El tercer eje es el continuo involucramiento de la colonia en la vida política de México. La mayoría de las organizaciones españolas mostraron desde un principio su repudio al gobierno de Francisco Madero, liberal reformista que acabó convocando el alzamiento popular que derrocó al octagenario Díaz. El embajador español en México, Bernardo Cólogan y Cólogan, afirmaba que los españoles residentes “eran diístas y antimaderistas a rabiar desde cierta cantidad de pesos en el bolsillo para arriba”. Illades esclarece esta actitud: el gobierno de Díaz había promovido la inmigración y había ofrecido las condiciones propicias para que en poco tiempo muchos extranjeros se enriquecieran. Por ello, aunque las políticas de Madero no atacaron los intereses de los españoles (al contrario, buscó indemnizarlos), para ellos volver la espalda a la dictadura significaba ir en contra de sus propios intereses.

La mayoría de la colonia apoyó abiertamente los diversos intentos de golpes de Estado contra Madero. Cuando finalmente el militar Victoriano Huerta usurpa el poder y manda matar al presidente Madero y al vicepresidente Pino Suárez, muchos españoles lo celebraron de forma pública (el Casino Español, por ejemplo, engalanó sus ventanas con colgaduras aquel día).

La diplomacia española también tomó decisiones desastrosas: el embajador Cólogan apostó desde un principio por la derrota de los revolucionarios. El desarrollo de los acontecimientos, lejos de hacerle cambiar de opinión, lo orilló a un intervensionismo antimaderista cada vez más flagrante. Su culmen fue durante los días que los mexicanos llamamos la “Décena Trágica”. Tras una intentona golpista protagonizada por un militar norteño (Bernardo Reyes) y un sobrino de Don Porfirio (Félix Díaz), un grupo de embajadores, encabezados por el norteamericano Wilson, propusieron como única salida al caos la renuncia de Madero. El encargado de transmitirle tal mensaje al presidente fue el mismo Cólogan. Tras ser lógicamente rechazado, el embajador español pasó a respaldar las negociaciones secretas entre Wilson, Félix Díaz y Victoriano Huerta. Negociaciones que terminaron con el asesinato de Madero por órdenes del propio Huerta quien, pese a su pasado porfirista, era el jefe de seguridad del presidente.

Una vez que el usurpador Huerta llegó al poder, el primer gobierno en reconocerlo fue el español (que también le proveyó de armas), quedando manifiesta para la opinión pública la participación hispana en la muerte del mártir indiscutible de la Revolución. Tras ello, México fue un lugar francamente inseguro para los españoles, huertistas o no.

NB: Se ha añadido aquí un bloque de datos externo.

Definition register_staking_token (st : Storage) (env : Env) (info : MessageInfo)
    (staking_token : Addr) (period weight : N) : Result (Storage * Response) :=
  let? config := load_config st in
  if bool_decide (owner config ≠ info_sender info) then Err Unauthorized else
  let? st := ofold (register_step config staking_token (now env)) st (range_addr (POOLS st)) in
  let st := save_pool staking_token (new_pool (now env) weight period) st in
  let! total := u64_add (total_weight config) weight in
  let config := mkConfig (owner config) (prism_token config)
    (distribution_schedule config) total in
  Ok (set_config config st, respond [] [("action", AStr "register_staking_token")]).

(** Body of the loop of [update_staking_token]; the accumulator holds the
    storage, the configuration and the [pool_found] flag. *)
Definition update_weight_step (staking_token : Addr) (new_weight current_time : N)
    (acc : Storage * Config * bool) (item : Addr * PoolInfo)
    : Result (Storage * Config * bool) :=
  let '(st, config, pool_found) := acc in
  let '(pool_staking_token, pool) := item in
  let! pool := compute_pool_reward config pool current_time in
  if bool_decide (pool_staking_token = staking_token) then
    let! total := u64_sub (total_weight config) (weight pool) in
    let! total := u64_add total new_weight in
    let config := mkConfig (owner config) (prism_token config)
      (distribution_schedule config) total in
    Ok (save_pool pool_staking_token (with_weight new_weight pool) st, config, true)
  else Ok (save_pool pool_staking_token pool st, config, pool_found).

Definition update_staking_token (st : Storage) (env : Env) (info : MessageInfo)
    (staking_token : Addr) (new_period new_weight : option N) : Result (Storage * Response) :=
  let? config := load_config st in
  if bool_decide (owner config ≠ info_sender info) then Err Unauthorized else
  let? st :=
    match new_weight with
    | Some new_weight =>
        let? '(st, config, pool_found) :=
          ofold (update_weight_step staking_token new_weight (now env)) (st, config, false)
            (range_addr (POOLS st)) in
        if negb pool_found then Err InvalidStakingToken else Ok (set_config config st)
    | None => Ok st
    end in
  let? st :=
    match new_period with
    | Some period =>
        let? pool := ok_or (POOLS st !! staking_token) InvalidStakingToken in
        Ok (save_pool staking_token (with_unbond_period period pool) st)
    | None => Ok st
    end in
  Ok (st, respond [] [("action", AStr "update_staking_token")]).

(** ** Staker operations *)
Definition bond (st : Storage) (env : Env) (staking_token sender_addr : Addr)
    (amount : Uint128) (pool_info : option PoolInfo) : Result (Storage * Response) :=
  let? config := load_config st in
  (* the argument of [unwrap_or] is evaluated in any case *)
  let? stored := ok_or (POOLS st !! staking_token) InvalidStakingToken in
  let pool_info := default stored pool_info in
  let staker_reward_info := default RewardInfo_default (REWARD_INFO st !! (sender_addr, staking_token)) in
  let? '(st, staker_reward_info, _) :=
    pull_expired_withdraw_orders st sender_addr staking_token staker_reward_info
      (now env) (unbond_period pool_info) in
  let! pool_info := compute_pool_reward config pool_info (now env) in
  let! staker_reward_info := compute_staker_reward pool_info staker_reward_info in
  let! '(pool_info, staker_reward_info) :=
    increase_bond_amount pool_info staker_reward_info amount in
  let st := set_reward_info
    (<[(sender_addr, staking_token) := staker_reward_info]> (REWARD_INFO st)) st in
  let st := set_indexer
    (<[(staking_token, sender_addr) := true]> (STAKER_BY_TOKEN_INDEXER st)) st in
  let st := save_pool staking_token pool_info st in
  Ok (st, respond []
    [("action", AStr "bond"); ("staking_token", AStr staking_token);
     ("staker", AStr sender_addr); ("amount", ANum amount)]).

Definition transfer_msg (token recipient : Addr) (amount : Uint128) : CosmosMsg :=
  WasmExecute token (BinCw20 (Cw20.Transfer recipient amount)) [].

Definition unbond (st : Storage) (env : Env) (info : MessageInfo) (staking_token : Addr)
    (amount : option Uint128) : Result (Storage * Response) :=
  let staker := info_sender info in
  let? config := load_config st in
  let? pool := ok_or (POOLS st !! staking_token) InvalidStakingToken in
  let? staker_reward_info := ok_or (REWARD_INFO st !! (staker, staking_token)) NothingStaked in
  let? '(st, staker_reward_info, orders_pending) :=
    pull_expired_withdraw_orders st staker staking_token staker_reward_info
      (now env) (unbond_period pool) in
  if is_zero (bond_amount staker_reward_info) then Err NothingAvailableToUnbond else
  let? amount_to_unbond :=
    match amount with
    | Some amount =>
        if bond_amount staker_reward_info <? amount then Err InvalidUnbondAmount else Ok amount
    | None => Ok (bond_amount staker_reward_info)
    end in
  let! pool := compute_pool_reward config pool (now env) in
  let! staker_reward_info := compute_staker_reward pool staker_reward_info in
  let! '(pool, staker_reward_info) :=
    decrease_bond_amount pool staker_reward_info amount_to_unbond in
  let attrs := [("action", AStr "unbond"); ("staking_token", AStr staking_token);
    ("staker", AStr staker); ("amount", ANum amount_to_unbond)] in
  let? '(st, pool, orders_pending, msgs, attrs) :=
    if unbond_period pool =? 0 then
      Ok (st, pool, orders_pending, [transfer_msg staking_token staker amount_to_unbond],
          attrs ++ [("unbond_order_created", AStr "false")])
    else
      match UNBOND_ORDERS st !! (staker, staking_token, now env) with
      | Some _ => Err UnbondOrderOverwrite
      | None =>
          let st := set_unbond_orders
            (<[(staker, staking_token, now env) := amount_to_unbond]> (UNBOND_ORDERS st)) st in
          let! pending := uint_add (total_pending_withdraw pool) amount_to_unbond in
          let! expiry := ts_plus_seconds (block_time env) (unbond_period pool) in
          Ok (st, with_total_pending pending pool, true, [],
              attrs ++ [("unbond_order_created", AStr "true");
                        ("expected_expire_time", ANum (ts_seconds expiry))])
      end in
  let st := save_pool staking_token pool st in
  let st := update_or_remove_staker_rewards st info staking_token staker_reward_info orders_pending in
  Ok (st, respond msgs attrs).
Lemma compute_staker_reward_frame pool r r' :
  compute_staker_reward pool r = Some r' →
  bond_amount r' = bond_amount r ∧ withdrawable_amount r' = withdrawable_amount r ∧
  reward_index r' = pool_reward_index pool.
Proof. unfold compute_staker_reward. intros H. by simplify_option_eq. Qed.

(** ** The accounting invariant *)
Definition staked (token : Addr) (st : Storage) : N := map_sum (bond_of token) (REWARD_INFO st).
Definition unlocked (token : Addr) (st : Storage) : N :=
  map_sum (unlocked_of token) (REWARD_INFO st).
Definition queued (token : Addr) (st : Storage) : N := map_sum (order_of token) (UNBOND_ORDERS st).
Definition pool_weights (pools : gmap Addr PoolInfo) : N := map_sum (λ _ p, weight p) pools.

(** The totals kept per pool are the sums over the stakers; every staker and
    order belongs to a registered pool; an order is never without the staker's
    record; the reverse index lists exactly the stakers; the total weight is
    the sum of the weights of the pools. *)
Record Inv (st : Storage) : Prop := {
  inv_staked token p : POOLS st !! token = Some p → total_bond_amount p = staked token st;
  inv_pending token p :
    POOLS st !! token = Some p → total_pending_withdraw p = queued token st + unlocked token st;
  inv_known s token r : REWARD_INFO st !! (s, token) = Some r → is_Some (POOLS st !! token);
  inv_orders s token n v :
    UNBOND_ORDERS st !! (s, token, n) = Some v → is_Some (REWARD_INFO st !! (s, token));
  inv_index s token :
    is_Some (STAKER_BY_TOKEN_INDEXER st !! (token, s)) ↔ is_Some (REWARD_INFO st !! (s, token));
  inv_weight c : CONFIG st = Some c → total_weight c = pool_weights (POOLS st) }.

Lemma pool_weights_save pools token p p' :
  pools !! token = Some p → weight p' = weight p →
  pool_weights (<[token := p']> pools) = pool_weights pools.
Proof.
  intros Hp Hw. pose proof (map_sum_insert (λ _ p, weight p) pools token p') as H.
  rewrite (contrib_Some _ _ _ _ Hp) in H. unfold pool_weights. lia.
Qed.

(** How the record of one staker of one pool is written back: kept, or removed
    together with its index entry when nothing is left. *)
Definition written_back (st st' : Storage) (s token : Addr) (r' : RewardInfo) : Prop :=
  (REWARD_INFO st' = <[(s, token) := r']> (REWARD_INFO st) ∧
   ∀ k, is_Some (STAKER_BY_TOKEN_INDEXER st' !! k) ↔
        k = (token, s) ∨ is_Some (STAKER_BY_TOKEN_INDEXER st !! k)) ∨
  (REWARD_INFO st' = delete (s, token) (REWARD_INFO st) ∧
   STAKER_BY_TOKEN_INDEXER st' = delete (token, s) (STAKER_BY_TOKEN_INDEXER st) ∧
   bond_amount r' = 0 ∧ withdrawable_amount r' = 0 ∧ orders_of st' s token = ∅).

Definition record_of (st : Storage) (s token : Addr) : RewardInfo :=
  default RewardInfo_default (REWARD_INFO st !! (s, token)).

Lemma written_back_sum st st' s token r' (f : RewardInfo → N) tok :
  written_back st st' s token r' →
  f RewardInfo_default = 0 → (bond_amount r' = 0 → withdrawable_amount r' = 0 → f r' = 0) →
  let g (k : Addr * Addr) r := if decide (k.2 = tok) then f r else 0 in
  map_sum g (REWARD_INFO st') + (if decide (token = tok) then f (record_of st s token) else 0) =
  map_sum g (REWARD_INFO st) + (if decide (token = tok) then f r' else 0).
Proof.
  intros Hw Hf0 Hfz g.
  assert (contrib g (REWARD_INFO st) (s, token) =
          if decide (token = tok) then f (record_of st s token) else 0) as Hc.
  { unfold contrib, record_of, g. destruct (REWARD_INFO st !! (s, token)); simpl; [done|].
    case_decide; by rewrite ?Hf0. }
  rewrite <-Hc. destruct Hw as [[-> _]|(-> & _ & Hb & Hwd & _)].
  - apply map_sum_insert.
  - rewrite map_sum_delete_contrib, (Hfz Hb Hwd). case_decide; lia.
Qed.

Se sabe incluso de una carta del 13 de noviembre de 1913 en la que se advertía al embajador español de la reciente creación de “Sociedad Exterminadora de Extranjeros Nocivos al País”, que había acordado exterminar a cuchillo a la “infinidad” de españoles que colaboraron en el golpe de Estado.

El resultado de todo esto fue que las relaciones de la Revolución con España y lo español fueron necesariamente difíciles y conflictivas. Llenas de agresiones que, si bien se inscriben dentro de la violencia general del momento, destacan por su connotación ideológica y su extensión.

La identificación de los españoles con el pasado colonial, la contrarrevolución, y la elite económica fundamentó la fobia popular hacia ellos. Fobia que la institucionalización de la Revolución Mexicana, en cierta medida preservó (basta un paseo observando los murales de Diego Rivera en Palacio Nacional para comprobarlo, ¿verdad, José?).

Sin embargo, la hispanofobia no impidió que los españoles siguieran llegando a México (llegaron 4395 en 1917), que los diputados mexicanos aprobaran el 12 de octubre como “Día de la raza” en 1928, ni que la colonia española siguiera siendo una elite visible, rica, e integrada.

Tras la Revolución, la progresiva normalización de las relaciones entre ambos países se afianzó con la Segunda República. Duraría poco. La Guerra Civil y la victoria de Franco llevaron a México y España a otro episodio de confrontación. Uno en que la solidaridad del Estado mexicano con los republicanos me llena de obligado orgullo. Pero como dice Pérez Viejo: esa es, obviamente, otra historia.